Plans of the Centennial Park Labyrinth

The Centennial Park Labyrinth is the story of a true partnership between Centennial Parklands and the community.

The following information provides the background behind this fascinating project.


Centennial Parklands approved the design, location and installation of Sydney's first public sandstone labyrinth in Centennial Park in December 2013. The Centennial Park Labyrinth was made possible by the project's founding benefactor, Emily Simpson, who worked tirelessly and actively, in cooperation with the Centennial Parklands Foundation, to raise over $500,000 to fund this unique structure.

To support the project, Centennial Parklands committed funding and in-kind support to the project management and delivery of the labyrinth.




The design and setting of the Centennial Park Labyrinth is sympathetic to the landscape and character of the Parklands. It creates a tranquil, contemplative location for park visitors while maintaining a non-denominational and cross-cultural asset for visitors to learn and enjoy.

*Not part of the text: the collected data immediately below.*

(** X7. The cells that build and write the merged table all return on
    three files that are there and well formed: a mutations file with the
    five columns, a labels file with a one-field header, a clinical file
    with the nine columns, a string as sample barcode on every mutation
    line that has a label, and patient barcodes that pass the check of the
    key dtypes (no mutation line has a label, or the clinical file has no
    data line, or a clinical record has a string as its barcode).  The
    write cell then changes nothing but the output file, which holds the
    merged frame. *)
Theorem data_cells_succeed (w : world) (mf lf cf : table_file) :
  read_file w "pancancer_mutations.maf.gz" = Ok mf →
  read_file w "labels.txt" = Ok lf →
  read_file w "pancancer_clinical.txt" = Ok cf →
  (∀ c, c ∈ mutation_usecols → c ∈ header mf) →
  length (header lf) = 1 →
  (∀ c, c ∈ clinical_usecols → c ∈ header cf) →
  (∀ i rec, i < min (length (records mf)) (length (records lf)) →
     records mf !! i = Some rec →
     ∃ s, field_of mf "Tumor_Sample_Barcode" rec = Some (Str s)) →
  (min (length (records mf)) (length (records lf)) = 0 ∨ records cf = [] ∨
   ∃ rec s, rec ∈ records cf ∧
            field_of cf "bcr_patient_barcode" rec = Some (Str s)) →
  fs w !! "pancancer_mutations_merged.csv" ≠ Some Dir →
  ∃ merged,
    merged_frame w = Ok merged ∧
    write_merged merged w =
    Ok (World (<["pancancer_mutations_merged.csv" := File (to_csv merged)]> (fs w))
              (retrieved w)).
Proof.
  intros Hmf Hlf Hcf Hm%has_columns_true Hone Hc%has_columns_true Hstr Hdt Hdir.
  assert (forallb is_str (sample_barcodes mf lf) = true) as Hs.
  { apply forallb_is_str, Forall_lookup. intros i x Hx.
    apply sample_barcodes_lookup_iff in Hx as (rec & Hi & Hrec & Hx); [|done].
    destruct (Hstr i rec Hi Hrec) as [s Hs]. exists s. congruence. }
  apply (mergeable_barcodes mf lf cf Hm Hc Hs) in Hdt.
  exists (expected_merged mf lf cf). split; [|by apply write_merged_Ok].
  rewrite merged_frame_eq, Hmf, bind_Ok, Hm, Hlf, bind_Ok.
  rewrite decide_True by done. by rewrite Hcf, bind_Ok, Hc, Hs, Hdt.
Qed.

The labyrinth was designed as an 11-circuit sandstone labyrinth, based on the design of the medieval labyrinth in Chartres Cathedral in France, which dates from the early 13th century.

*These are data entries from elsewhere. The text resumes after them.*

(** The passes of a flight: as long as the parabola stays on or above the
    ground line at the top of each pass and nobody quits, [n] passes take the
    flight from elapsed time [t] to [t + 0.05·n]. *)
Lemma run_flight (inputs : list input) :
  forall (g : globals) (t : R),
    no_quit inputs ->
    (forall k, (k < length inputs)%nat ->
       snd (Ball.next_position (start_x g) (start_y g) (power g) (angle g)
                               (t + 0.05 * INR k))
       <= HEIGHT - Ball.radius (ball g)) ->
    run inputs (in_flight g t) = Ok (in_flight g (t + 0.05 * INR (length inputs))).
Proof.
  induction inputs as [| i rest IH]; intros g t Hq Hy.
  - cbn. f_equal. apply in_flight_time. lra.
  - apply no_quit_cons in Hq. destruct Hq as [Hi Hq].
    assert (Hm : move (in_flight g t) = in_flight g (t + 0.05)).
    { rewrite move_airborne; [reflexivity | reflexivity |].
      specialize (Hy 0%nat). cbn [length INR] in Hy.
      replace (t + 0.05 * 0) with t in Hy by lra.
      apply Hy. lia. }
    cbn [run iteration snd]. rewrite Hm.
    rewrite handle_events_shooting by (reflexivity || assumption).
    cbn [bind]. rewrite IH; [| assumption |].
    + f_equal. apply in_flight_time. cbn [length]. rewrite S_INR. lra.
    + intros k Hk. specialize (Hy (S k)). rewrite S_INR in Hy.
      replace (t + 0.05 + 0.05 * INR k) with (t + 0.05 * (INR k + 1)) by lra.
      apply Hy. cbn [length]. lia.
Qed.

(** ** A concrete flight *)

Lemma press_right :
  on_event (MOUSEBUTTONDOWN (700, 489)%Z) initial = Ok (launched initial 12.5 0).
Proof.
  unfold on_event, initial, launched, of_pixel; cbn [shooting negb ball Ball.x Ball.y fst snd].
  rewrite START_X_600, START_Y_489.
  rewrite get_power_ok, get_angle_horizontal by lra. cbn [bind].
  replace ((489 - 489) ^ 2 + (700 - 600) ^ 2) with (100 ^ 2) by ring.
  rewrite sqrt_pow2 by lra.
  do 2 f_equal. lra.
Qed.

Lemma firstn_repeat_le {A : Type} (a : A) :
  forall k n, (k <= n)%nat -> firstn k (repeat a n) = repeat a k.
Proof.
  induction k as [| k IH]; intros n Hk; [reflexivity |].
  destruct n as [| n]; [lia |].
  cbn [repeat firstn]. f_equal. apply IH. lia.
Qed.

(** Up to ten passes after the press of [shot_right], the ball is in flight. *)
Lemma run_right_flight (n : nat) :
  (n <= 10)%nat ->
  run (repeat ((700, 489)%Z, []) n) (launched initial 12.5 0) =
  Ok (in_flight (launched initial 12.5 0) (0.05 * INR n)).
Proof.
  intros Hn.
  pose proof (run_flight (repeat ((700, 489)%Z, []) n) (launched initial 12.5 0) 0) as H.
  rewrite <- launched_in_flight in H. rewrite H.
  - f_equal. apply in_flight_time. rewrite repeat_length. lra.
  - intros i Hi. apply repeat_spec in Hi. subst i. cbn. tauto.
  - rewrite repeat_length. intros k Hk.
    assert (Hk9 : INR k <= INR 9) by (apply le_INR; lia).
    pose proof (pos_INR k) as Hk0.
    cbn [INR] in Hk9.
    unfold Ball.next_position, launched, initial;
      cbn [snd start_x start_y power angle ball Ball.radius Ball.y].
    rewrite sin_0, START_Y_489. unfold HEIGHT, RADIUS.
    set (m := INR k) in *. clearbody m.
    assert (m * m <= 81) by nra.
    nra.
Qed.

Lemma run_shot_right :
  run shot_right initial = Ok (in_flight (launched initial 12.5 0) 0.5).
Proof.
  unfold shot_right. cbn [run iteration snd].
  rewrite move_idle by reflexivity.
  cbn [handle_events]. rewrite press_right. cbn [bind].
  rewrite run_right_flight by lia.
  f_equal. apply in_flight_time. cbn [INR]. lra.
Qed.

Lemma flight_end_position :
  position (in_flight (launched initial 12.5 0) 0.5) = (606.25, 490.225).
Proof.
  unfold position, in_flight, launched, initial, Ball.next_position;
    cbn [ball Ball.x Ball.y Ball.set_x Ball.set_y start_x start_y power angle fst snd].
  rewrite sin_0, cos_0, START_X_600, START_Y_489. f_equal; lra.
Qed.

(** ** Flight *)

(** [run_flight] again, with the condition read off the states the passes go
    through rather than off the parabola. *)
Lemma run_flight_observed (inputs : list input) :
  forall (g : globals) (t : R),
    no_quit inputs ->
    (forall k gk, (k < length inputs)%nat ->
       run (firstn k inputs) (in_flight g t) = Ok gk ->
       Ball.y (ball gk) <= HEIGHT - Ball.radius (ball gk)) ->
    run inputs (in_flight g t) = Ok (in_flight g (t + 0.05 * INR (length inputs))).
Proof.
  induction inputs as [| i rest IH]; intros g t Hq Hy.
  - cbn. f_equal. apply in_flight_time. lra.
  - apply no_quit_cons in Hq. destruct Hq as [Hi Hq].
    assert (Hm : move (in_flight g t) = in_flight g (t + 0.05)).
    { rewrite move_airborne; [reflexivity | reflexivity |].
      apply (Hy 0%nat); [cbn [length]; lia | reflexivity]. }
    assert (Hstep : forall tl, run (i :: tl) (in_flight g t) = run tl (in_flight g (t + 0.05))).
    { intros tl. cbn [run iteration snd]. rewrite Hm.
      rewrite handle_events_shooting by (reflexivity || assumption).
      reflexivity. }
    rewrite Hstep, IH; [| assumption |].
    + f_equal. apply in_flight_time. cbn [length]. rewrite S_INR. lra.
    + intros k gk Hk Hrun. apply (Hy (S k)); [cbn [length]; lia |].
      cbn [firstn]. rewrite Hstep. assumption.
Qed.

(** C7: while airborne, a tick adds exactly 0.05 to the elapsed time and puts
    the ball at [next_position] of the launch parameters and the new elapsed
    time, leaving the launch parameters alone; so after [n] consecutive
    airborne ticks following a launch the elapsed time is 0.05·n and the ball
    is at [next_position start_x start_y power angle (0.05·n)], where the
    start is the ball's position at the press. *)
Theorem airborne_ticks :
  (forall s : globals,
     shooting s = true ->
     Ball.y (ball s) <= HEIGHT - Ball.radius (ball s) ->
     time (move s) = time s + 0.05 /\
     position (move s) =
       Ball.next_position (start_x s) (start_y s) (power s) (angle s) (time s + 0.05) /\
     shooting (move s) = true /\
     (start_x (move s), start_y (move s), power (move s), angle (move s)) =
       (start_x s, start_y s, power s, angle s)) /\
  (forall (g0 g : globals) (mouse : pixel) (inputs : list input),
     shooting g0 = false ->
     on_event (MOUSEBUTTONDOWN mouse) g0 = Ok g ->
     no_quit inputs ->
     (forall k gk, (k < length inputs)%nat ->
        run (firstn k inputs) g = Ok gk ->
        Ball.y (ball gk) <= HEIGHT - Ball.radius (ball gk)) ->
     exists g',
       run inputs g = Ok g' /\
       shooting g' = true /\
       time g' = 0.05 * INR (length inputs) /\
       position g' =
         Ball.next_position (start_x g) (start_y g) (power g) (angle g)
                            (0.05 * INR (length inputs)) /\
       (start_x g, start_y g) = position g0 /\
       (start_x g', start_y g', power g', angle g') =
         (start_x g, start_y g, power g, angle g)).
Proof.
  split.
  - intros s Hs Hy. rewrite (move_airborne s Hs Hy).
    repeat split; destruct (Ball.next_position _ _ _ _ _); reflexivity.
  - intros g0 g mouse inputs Hidle Hpress Hq Hy.
    destruct (press_idle g0 mouse Hidle) as (p & a & _ & _ & Hev).
    rewrite Hev in Hpress. injection Hpress as <-.
    rewrite (launched_in_flight g0 p a) in Hy.
    pose proof (run_flight_observed inputs (launched g0 p a) 0 Hq Hy) as Hrun.
    rewrite <- launched_in_flight in Hrun.
    replace (0 + 0.05 * INR (length inputs)) with (0.05 * INR (length inputs)) in Hrun by lra.
    eexists. split; [exact Hrun |].
    unfold position. cbn.
    repeat split; destruct (Ball.next_position _ _ _ _ _); reflexivity.
Qed.

Lemma airborne_ticks_witness :
  (let s := launched initial 12.5 0 in
   time (move s) = time s + 0.05 /\
   position (move s) =
     Ball.next_position (start_x s) (start_y s) (power s) (angle s) (time s + 0.05) /\
   shooting (move s) = true /\
   (start_x (move s), start_y (move s), power (move s), angle (move s)) =
     (start_x s, start_y s, power s, angle s)) /\
  exists g',
    run (repeat ((700, 489)%Z, []) 10) (launched initial 12.5 0) = Ok g' /\
    shooting g' = true /\
    time g' = 0.05 * INR 10 /\
    position g' = Ball.next_position START_X START_Y 12.5 0 (0.05 * INR 10) /\
    (START_X, START_Y) = position initial /\
    (start_x g', start_y g', power g', angle g') = (START_X, START_Y, 12.5, 0).
Proof.
  split.
  { apply (proj1 airborne_ticks (launched initial 12.5 0)).
    - reflexivity.
    - cbn. unfold START_Y, HEIGHT, RADIUS. lra. }
  apply (proj2 airborne_ticks initial (launched initial 12.5 0) (700, 489)%Z
               (repeat ((700, 489)%Z, []) 10)).
  - reflexivity.
  - apply press_right.
  - intros i Hi. apply repeat_spec in Hi. subst i. cbn. tauto.
  - rewrite repeat_length. intros k gk Hk Hrun.
    rewrite firstn_repeat_le, run_right_flight in Hrun by lia.
    injection Hrun as <-.
    assert (Hk9 : INR k <= INR 9) by (apply le_INR; lia).
    pose proof (pos_INR k) as Hk0.
    cbn [INR] in Hk9.
    unfold in_flight, Ball.next_position, launched, initial;
      cbn [fst snd start_x start_y power angle ball Ball.radius Ball.y Ball.set_x Ball.set_y].
    rewrite sin_0, START_Y_489. unfold HEIGHT, RADIUS.
    set (m := INR k) in *. clearbody m.
    assert (m * m <= 81) by nra.
    nra.
Defined.

(** ** Valid launch parameters *)

Lemma get_power_nonneg (l : line) (p : R) : get_power l = Ok p -> 0 <= p.
Proof.
  destruct l as [[x y] [mx my]]. rewrite get_power_ok. intros H.
  assert (Hp : p = R_sqrt.sqrt ((my - y) ^ 2 + (mx - x) ^ 2) / 8) by congruence.
  pose proof (sqrt_pos ((my - y) ^ 2 + (mx - x) ^ 2)). lra.
Qed.

Lemma adjust_range (x y mouse_x mouse_y : R) :
  0 <= adjust x y mouse_x mouse_y (raw_angle (mouse_x - x) (mouse_y - y)) < 2 * PI.
Proof.
  pose proof PI_RGT_0 as Hpi.
  unfold raw_angle. destruct (Req_dec_T (mouse_x - x) 0) as [E | N].
  - decide_cmp; lra.
  - remember ((mouse_y - y) / (mouse_x - x)) as q eqn:Hq.
    destruct (atan_bound q) as [Hl Hu].
    pose proof (Rabs_pos (atan q)) as Ha0.
    assert (Ha1 : Rabs (atan q) < PI / 2) by (apply Rabs_def1; lra).
    assert (Hpos : x < mouse_x -> y < mouse_y -> 0 < atan q).
    { intros. rewrite <- atan_0. apply atan_increasing.
      subst q. apply Rdiv_lt_0_compat; lra. }
    assert (Hzero : mouse_y = y -> atan q = 0).
    { intros ->. subst q. replace ((y - y) / (mouse_x - x)) with 0 by (field; lra).
      apply atan_0. }
    decide_cmp;
      try (rewrite Hzero by lra);
      try (assert (0 < atan q) by (apply Hpos; lra));
      lra.
Qed.

Lemma get_angle_range (l : line) (a : R) : get_angle l = Ok a -> 0 <= a < 2 * PI.
Proof.
  destruct l as [[x y] [mx my]]. rewrite get_angle_ok. intros H. injection H as <-.
  apply adjust_range.
Qed.

(** ** The invariant of the loop *)

Lemma inv_initial : loop_invariant initial.
Proof.
  split; intros H; [apply START_Y_489 | discriminate H].
Qed.

Lemma inv_move (g : globals) : loop_invariant g -> loop_invariant (move g).
Proof.
  intros HI. unfold move.
  destruct (shooting g) eqn:Hs; [| exact HI].
  destruct HI as [_ Hair].
  destruct (leb _ _); split; cbn [shooting ball Ball.set_y Ball.y]; intros H;
    try discriminate H.
  - destruct (Hair Hs) as (Hp & Ha & Ht).
    unfold valid_launch; cbn [power angle time]. repeat split; lra.
  - apply START_Y_489.
Qed.

Lemma inv_on_event (e : event) (g g' : globals) :
  loop_invariant g -> on_event e g = Ok g' -> loop_invariant g'.
Proof.
  intros HI He. destruct e; cbn [on_event] in He.
  - discriminate He.
  - destruct (shooting g) eqn:Hs; cbn [negb] in He.
    + injection He as <-. assumption.
    + destruct (press_idle g mouse Hs) as (p & a & Hp & Ha & Hev).
      unfold on_event in Hev. rewrite Hs in Hev. cbn [negb] in Hev.
      rewrite Hev in He. injection He as <-.
      split; cbn [launched shooting]; intros H; [discriminate H |].
      unfold valid_launch, launched; cbn [power angle time].
      split; [apply (get_power_nonneg _ _ Hp) |].
      split; [apply (get_angle_range _ _ Ha) | lra].
  - injection He as <-. assumption.
Qed.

The Labyrinth is approximately 18 metres in diameter, with a 2.5 metre wide border to provide hard-surface standing space around the labyrinth walk area. The border will also provide an aesthetic element to the design. To maximise its safety and durability, the Labyrinth has been built with the highest quality materials including two contrasting coloured Australian stones.

Construction period

Centennial Parklands oversaw the project team which included highly qualified architects and builders to ensure it is of the highest aesthetic and structural quality.

The initial phase of the project included the construction of a prototype to test the tolerances of the computerised system used for cutting each of the stone paving elements. The prototype will be a 2m x 3m section of the paving proposed to be used on the Labyrinth.

This process entailed the pouring of a concrete bed onto samples of each of the stone pavers, which were intricately cut by computer to shape. Once they were laid, the adequacy of the proposed 3mm joints (between the pavers) were tested to ensure the assembly of the overall pattern comes together as intended. 

A "sod turning" ceremony was celebrated in February 2014 to mark the start of works, with the construction site established shortly after. Construction took five months of patient work with over 1,500 individual pieces of stone required perfect alignment.

Works were completed in mid-August 2014.

A time lapse video of the construction period.



The sod-turning event was held on 5 February 2014, with a mock labyrinth painted on the location of the coming labyrinth. This photo demonstrates one of the challenges of construction - working with the slope of the land.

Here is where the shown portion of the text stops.